Archive the flag in the dashboard to keep your flag list clean. Archived flags remain visible in historical reports but cannot be evaluated.


A/B testing vs. multi-armed bandit

A/B tests use a fixed traffic split for the duration of the experiment. This is appropriate when you want statistically rigorous results with a controlled sample. If you prefer to automatically shift traffic toward the better-performing variation as the experiment runs, use a multi-armed bandit instead.


Frequently Asked Questions

Can I change the traffic split of a running experiment?

No — and you should not try. Changing a traffic split mid-experiment re-buckets some users into a different variation, contaminating your results. A user who saw control for the first three days and then gets switched to treatment produces measurement noise. If you need to stop a test early, disable the flag entirely rather than adjusting the split.

How many users do I need for a statistically valid A/B test?

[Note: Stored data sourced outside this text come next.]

(** * A heuristic code-complexity analyzer: embedding and verification

    The program under study is the JavaScript module whose default export is
    [analyzeComplexity]: it strips comments and string literals from a text,
    looks for names of textbook algorithms, finds loops and self-recursive
    functions with regular expressions and brace counting, and turns these
    signals into a verdict (a time bound, a space bound and two explanations).

    Texts are sequences of code units.  The embedding covers the code units
    0..255 (the Latin-1 range), for which [toLowerCase], [trim], [\s], [\w]
    and the line terminators are written out below; a text is a [list ascii].
    The output literals of the program are kept as they are written in its
    source.

    The embedding is the program on an engine without limits of size: a
    pattern of any length is compiled, and the matcher backtracks as deep as
    a text requires.  An engine that refuses a pattern as too large, or that
    gives up a match for want of stack, makes the call throw where the
    embedding returns. *)

From Stdlib Require Import List String Ascii Arith NArith Bool Lia DecimalString.
From stdpp Require Import gmap.
Import ListNotations.

Set Implicit Arguments.

(** ** Texts and code units *)

Definition str := list ascii.

Definition lit (s : string) : str := list_ascii_of_string s.

Definition cu (c : ascii) : N := N_of_ascii c.

Definition in_range (lo hi : N) (c : ascii) : bool :=
  (N.leb lo (cu c) && N.leb (cu c) hi)%bool.

(** [\w] is [A-Za-z0-9_]. *)
Definition is_word (c : ascii) : bool :=
  (in_range 65 90 c || in_range 97 122 c || in_range 48 57 c || N.eqb (cu c) 95)%bool.

(** [A-Za-z_], the first character of an identifier. *)
Definition is_ident_start (c : ascii) : bool :=
  (in_range 65 90 c || in_range 97 122 c || N.eqb (cu c) 95)%bool.

(** Line terminators below 256: LF and CR. *)
Definition is_line_terminator (c : ascii) : bool :=
  (N.eqb (cu c) 10 || N.eqb (cu c) 13)%bool.

(** [\s], and the characters that [trim] removes: TAB, LF, VT, FF, CR, space
    and the no-break space. *)
Definition is_space (c : ascii) : bool :=
  (in_range 9 13 c || N.eqb (cu c) 32 || N.eqb (cu c) 160)%bool.

(** [toLowerCase] on one code unit: A-Z and the Latin-1 capitals
    (0xC0..0xDE except the multiplication sign 0xD7). *)
Definition lower_char (c : ascii) : ascii :=
  if (in_range 65 90 c || (in_range 192 222 c && negb (N.eqb (cu c) 215)))%bool
  then ascii_of_N (cu c + 32) else c.

Definition toLowerCase (s : str) : str := map lower_char s.

Fixpoint str_eqb (a b : str) : bool :=
  match a, b with
  | [], [] => true
  | x :: a', y :: b' => (Ascii.eqb x y && str_eqb a' b')%bool
  | _, _ => false
  end.

(** [s.startsWith(w)] at the head of [s]. *)
Fixpoint starts_with (w s : str) : bool :=
  match w, s with
  | [], _ => true
  | _ :: _, [] => false
  | a :: w', b :: s' => (Ascii.eqb a b && starts_with w' s')%bool
  end.

(** [s.includes(w)]. *)
Fixpoint includes (s w : str) : bool :=
  (starts_with w s ||
   match s with
   | [] => false
   | _ :: s' => includes s' w
   end)%bool.

(** [s.slice(from, to)] for [0 <= from], [0 <= to]. *)
Definition slice (s : str) (from to : nat) : str :=
  firstn (to - from) (skipn from s).

(** [s.indexOf(c, from)]; [None] stands for -1. *)
Fixpoint index_from (c : ascii) (s : str) (i from : nat) : option nat :=
  match s with
  | [] => None
  | x :: s' =>
      if ((from <=? i) && Ascii.eqb x c)%bool then Some i
      else index_from c s' (S i) from
  end.

Definition indexOf (s : str) (c : ascii) (from : nat) : option nat :=
  index_from c s 0 from.

(** [s.trim()]. *)
Fixpoint trim_start (s : str) : str :=
  match s with
  | c :: s' => if is_space c then trim_start s' else s
  | [] => []
  end.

It depends on your baseline conversion rate and the minimum detectable effect (MDE) you want to measure. As a rough rule of thumb: if your baseline is 5% and you want to detect a 20% relative improvement (5% → 6%), you need approximately 5,000 users per variation. Use a sample size calculator before launching — if you cannot collect enough users in a reasonable timeframe, consider a multi-armed bandit instead, which adapts without requiring a fixed sample size.

What is the difference between an exposure and a conversion event?

An exposure is recorded automatically when decide() is called — it represents a user encountering the experiment. A conversion event is something you track explicitly with trackEvent() when a user completes the action you are measuring (a purchase, a signup, a click). SignaKit uses the ratio of conversions to exposures per variation to calculate conversion rates and lift.

What is peeking bias, and why does it matter?

Peeking bias occurs when you read results early and stop the experiment as soon as you see a promising p-value. A p-value below 0.05 at day two can easily reverse by day seven due to natural variation in user behavior. The fix: decide your stopping criteria before the experiment starts, commit to a minimum sample size and a minimum run duration, and do not act on results until both are met.